Activity:
From the records below, transcribe only the lines running from the one with "(map_fold (fun _" through the one with "[|[|d]]; by eexists.". Keep both of those end lines.

(Collected data entries)
Lemma does_calls a calls k :
  Forall (fun q => is_block q = false) calls -> does a (foldr api_prog k calls) (calls ≫= call_requests) k.
Proof.
  induction 1 as [|q calls Hq _ IH]; [apply does_nothing|]. cbn. eapply does_app; [by apply does_call|done].
Qed.

Lemma block_unlock a k l q : block a 1 (Unlock k) l q -> l = [] /\ q = k.
Proof. inversion 1 as [|b ? ? ? ? ? l' ? Hl _ Hd _]; subst; [done|]. by inversion Hl; subst. Qed.

(** ** Work that is left *)

Fixpoint effort (p : prog) : nat :=
  match p with
  | Done => O
  | IfAlive yes no => S (effort yes + effort no)
  | Lock k | Unlock k | Push _ k => S (effort k)
  end.

Definition work (s : submission) : nat := map_fold (fun _ p n => (effort p + n)%nat) O (threads s).

Lemma work_insert (m : gmap nat prog) t p p' :
  m !! t = Some p ->
  (map_fold (fun _ p n => effort p + n) O (<[t := p']> m) + effort p =
   map_fold (fun _ p n => effort p + n) O m + effort p')%nat.
Proof.
  intros E. rewrite <- insert_delete_eq, map_fold_insert_L by (try apply lookup_delete_eq; intros; lia).
  rewrite (map_fold_delete_L _ _ t p m) by (done || (intros; lia)). lia.
Qed.

Lemma local_effort a d p l d' p' : local a d p l d' p' -> (effort p' < effort p)%nat.
Proof. destruct 1; cbn [effort]; [destruct a|..]; lia. Qed.

Lemma advance_work t s s' : ordered s -> advance t s = Some s' -> (work s' < work s)%nat.
Proof.
  intros Ho Ha. destruct (advance_local _ _ _ Ho Ha) as (p & p' & l & Ep & Hl & Et & _).
  unfold work. rewrite Et. pose proof (work_insert (threads s) t p p' Ep). apply local_effort in Hl. lia.
Qed.

(** A thread that has the lock, or can have it, goes on. *)
Lemma advance_able t p s :
  ordered s -> threads s !! t = Some p -> p <> Done -> owner s = None \/ owner s = Some t ->
  is_Some (advance t s).
Proof.
  intros Ho Ep Hp Hown. pose proof (ord_nested _ Ho _ _ Ep) as Hn. unfold advance. rewrite Ep.
  destruct p as [|yes no|k|k|r k]; [done|by eexists| | |by eexists].
  - unfold mtx_lock. destruct Hown as [->| ->]; [by eexists|]. rewrite decide_True by done. by eexists.
  - unfold mtx_unlock. destruct Hown as [E|E]; rewrite E in *.
    + by rewrite held_other in Hn.
    + rewrite decide_True by done. destruct (depth s) as [|[|d]]; by eexists.
Qed.

Definition all_done (s : submission) : Prop := map_Forall (fun _ p => p = Done) (threads s).

Lemma advance_some s : ordered s -> all_done s \/ exists t, is_Some (advance t s).
Proof.
  intros Ho. destruct (owner s) as [t|] eqn:Eo.
  - right. exists t. destruct (ord_owner _ Ho t Eo) as [p Ep]. apply (advance_able t p); [done..| |by right].
    intros ->. pose proof (ord_nested _ Ho _ _ Ep) as Hn. cbn [nested] in Hn. apply bool_decide_eq_true in Hn.
    rewrite Eo, held_owner in Hn. by apply (ord_mtx _ Ho) in Hn; rewrite Eo in Hn.
  - assert (Hdec : forall (i : nat) p, Decision (p = Done)) by (intros _ []; (by left) || (by right)).
    destruct (decide (map_Forall (fun _ p => p = Done) (threads s))) as [|Hnot]; [by left|].
    apply map_not_Forall in Hnot as (t & p & Ep & Hp); [|done]. right. exists t. apply (advance_able t p); auto.
Qed.

(** ** Properties *)

(** From [s] to [s'], thread [t] has pushed [R], or a part of it in the same order when the
    context ceased to be alive, one after the other and without requests of other threads
    between them. *)
Definition together (t : nat) (R : list submitted) (s s' : submission) : Prop :=
  exists pre R' post, pushed s' = pre ++ (pair t <$> R') ++ post /\ pushed s `prefix_of` pre /\
    R' `sublist_of` R /\ (alive s' = true -> R' = R).

Section Submission.
Context (calls : gmap nat (list api_call)).
Context (Hcalls : forall t l, calls !! t = Some l -> well_nested O l = true).

Lemma reach_ordered s : rtc turn (start calls) s -> ordered s.
Proof. apply run_ordered, start_ordered, Hcalls. Qed.

Lemma lock_together t p R k s s' :
  rtc turn (start calls) s -> rtc turn s s' -> threads s !! t = Some (Lock p) -> does (alive s') p R (Unlock k) ->
  owner s <> Some t -> owner s' <> Some t -> threads s' !! t <> Some (Lock p) -> together t R s s'.
Proof.
  intros Hr Hr' Hp Hdoes Ho Ho' Hm.
  destruct (block_together s t p s') as (pre & l & post & q & E & Hpre & Hb); try done; [by apply reach_ordered|].
  destruct (Hdoes _ _ _ Hb) as (l1 & l2 & -> & S1 & E1 & Hu). apply block_unlock in Hu as [-> _].
  rewrite app_nil_r in E. by exists pre, l1, post.
Qed.

(** C22: request blocks.  Threads of the application submit requests to one context at the
  same time, each ending the request blocks it has begun.  Between
  [veo_req_block_begin] and [veo_req_block_end] of a thread, calls with large stack frames
  among them, only its own requests come into the queue, in the order of the calls, without
  a request of another thread between them. *)
Theorem request_block_together t block k s s' :
  rtc turn (start calls) s -> rtc turn s s' -> Forall (fun q => is_block q = false) block ->
  threads s !! t = Some (reqBlockBegin (foldr api_prog (reqBlockEnd k) block)) -> owner s <> Some t ->
  threads s' !! t <> threads s !! t -> owner s' <> Some t ->
  together t (block ≫= call_requests) s s'.
Proof.
  intros Hr Hr' Hb Hp Ho Hm Ho'. rewrite Hp in Hm.
  eapply lock_together; try done. by apply does_calls.
Qed.

(** C21: calls with large stack frames.  Whatever other threads submit to the context, and when,
  the requests of a call whose frame does not fit into a message are one after the
  other in the queue: those that write the rest of the frame, the call, those that read the
  frame back, and the one that ends the call.  So no other call of the context runs on the VE
  stack between the transfer of the frame and the call. *)
Theorem large_call_together t copyin copyout addr e k s s' :
  rtc turn (start calls) s -> rtc turn s s' ->
  threads s !! t = Some (large_call copyin copyout addr e k) -> owner s <> Some t ->
  threads s' !! t <> threads s !! t -> owner s' <> Some t ->
  together t (large_requests copyin copyout addr e) s s'.
Proof.
  intros Hr Hr' Hp Ho Hm Ho'. rewrite Hp in Hm. eapply lock_together; try done. apply does_frame.
Qed.

(** C23: submissions end.  Threads that end the request blocks they have begun never
  block each other for good on [submit_mtx], and never release it without holding it: in
  every state some thread can go on, or all are done, and each step leaves less to do. *)
Theorem submissions_end s :
  rtc turn (start calls) s ->
  (all_done s \/ exists t, is_Some (advance t s)) /\
  (forall t s', advance t s = Some s' -> (work s' < work s)%nat) /\ work (exit_context s) = work s.
Proof.
  intros Hr%reach_ordered. split_and!; [by apply advance_some|by intros t s'; apply advance_work|done].
Qed.
End Submission.

(** ** Example: two threads *)

Fixpoint schedule (l : list nat) (s : submission) : option submission :=
  match l with
  | [] => Some s
  | t :: l => s' ← advance t s; schedule l s'
  end.

Lemma schedule_run l : forall s s', schedule l s = Some s' -> rtc turn s s'.
Proof.
  induction l as [|t l IH]; intros s s'; cbn; [intros [= ->]; apply rtc_refl|].
  destruct (advance t s) as [s1|] eqn:E; [|done]. intros H. eapply rtc_l; [by eapply turn_thread|by apply IH].
Qed.

Definition demo_extra : extra := mkExtra 1000 2000 24 16 24.

(** The first thread makes a call in a request block, the second one a call with a large frame. *)
Definition demo_calls : gmap nat (list api_call) :=
  <[O := [Q_block_begin; Q_generic 7; Q_call 5; Q_block_end]]> {[1%nat := [Q_call_large true true 9 demo_extra]]}.

Lemma demo_calls_nested t l : demo_calls !! t = Some l -> well_nested O l = true.
Proof. unfold demo_calls. rewrite lookup_insert_Some, lookup_singleton_Some. by intros [[_ <-]|[_ [_ <-]]]. Qed.

Definition demo_at (l : list nat) : submission := default (start demo_calls) (schedule l (start demo_calls)).

Lemma demo_at_run l1 l2 :
  match schedule l1 (start demo_calls) with
  | Some s => match schedule l2 s with Some _ => true | None => false end
  | None => false end = true ->
  rtc turn (start demo_calls) (demo_at l1) /\ rtc turn (demo_at l1) (demo_at (l1 ++ l2)).
Proof.
  assert (Happ : forall l s, schedule (l ++ l2) s = s' ← schedule l s; schedule l2 s').
  { induction l as [|t l IH]; intros s; [done|]. cbn. destruct (advance t s) as [s1|]; [apply IH|done]. }
  unfold demo_at. rewrite Happ. destruct (schedule l1 (start demo_calls)) as [s|] eqn:E; [|done]. cbn [mbind option_bind].
  destruct (schedule l2 s) as [s'|] eqn:E'; [|done]. intros _. cbn [default]. split; by eapply schedule_run.
Qed.

Lemma request_block_together_witness :
  together 0 [R_generic 7; R_call 5] (demo_at [1%nat]) (demo_at ([1%nat] ++ replicate 11 0%nat)).
Proof.
  destruct (demo_at_run [1%nat] (replicate 11 0%nat)) as [H1 H2]; [vm_compute; reflexivity|].
  refine (request_block_together demo_calls demo_calls_nested 0 [Q_generic 7; Q_call 5] Done
            (demo_at [1%nat]) (demo_at ([1%nat] ++ replicate 11 0%nat)) H1 H2 _ _ _ _ _).
  - by repeat constructor.
  - vm_compute. reflexivity.
  - vm_compute. discriminate.
  - vm_compute. discriminate.
  - vm_compute. discriminate.
Defined.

Answer below:
  (map_fold (fun _ p n => effort p + n) O (<[t := p']> m) + effort p =
   map_fold (fun _ p n => effort p + n) O m + effort p')%nat.
Proof.
  intros E. rewrite <- insert_delete_eq, map_fold_insert_L by (try apply lookup_delete_eq; intros; lia).
  rewrite (map_fold_delete_L _ _ t p m) by (done || (intros; lia)). lia.
Qed.

Lemma local_effort a d p l d' p' : local a d p l d' p' -> (effort p' < effort p)%nat.
Proof. destruct 1; cbn [effort]; [destruct a|..]; lia. Qed.

Lemma advance_work t s s' : ordered s -> advance t s = Some s' -> (work s' < work s)%nat.
Proof.
  intros Ho Ha. destruct (advance_local _ _ _ Ho Ha) as (p & p' & l & Ep & Hl & Et & _).
  unfold work. rewrite Et. pose proof (work_insert (threads s) t p p' Ep). apply local_effort in Hl. lia.
Qed.

(** A thread that has the lock, or can have it, goes on. *)
Lemma advance_able t p s :
  ordered s -> threads s !! t = Some p -> p <> Done -> owner s = None \/ owner s = Some t ->
  is_Some (advance t s).
Proof.
  intros Ho Ep Hp Hown. pose proof (ord_nested _ Ho _ _ Ep) as Hn. unfold advance. rewrite Ep.
  destruct p as [|yes no|k|k|r k]; [done|by eexists| | |by eexists].
  - unfold mtx_lock. destruct Hown as [->| ->]; [by eexists|]. rewrite decide_True by done. by eexists.
  - unfold mtx_unlock. destruct Hown as [E|E]; rewrite E in *.
    + by rewrite held_other in Hn.
    + rewrite decide_True by done. destruct (depth s) as [|[|d]]; by eexists.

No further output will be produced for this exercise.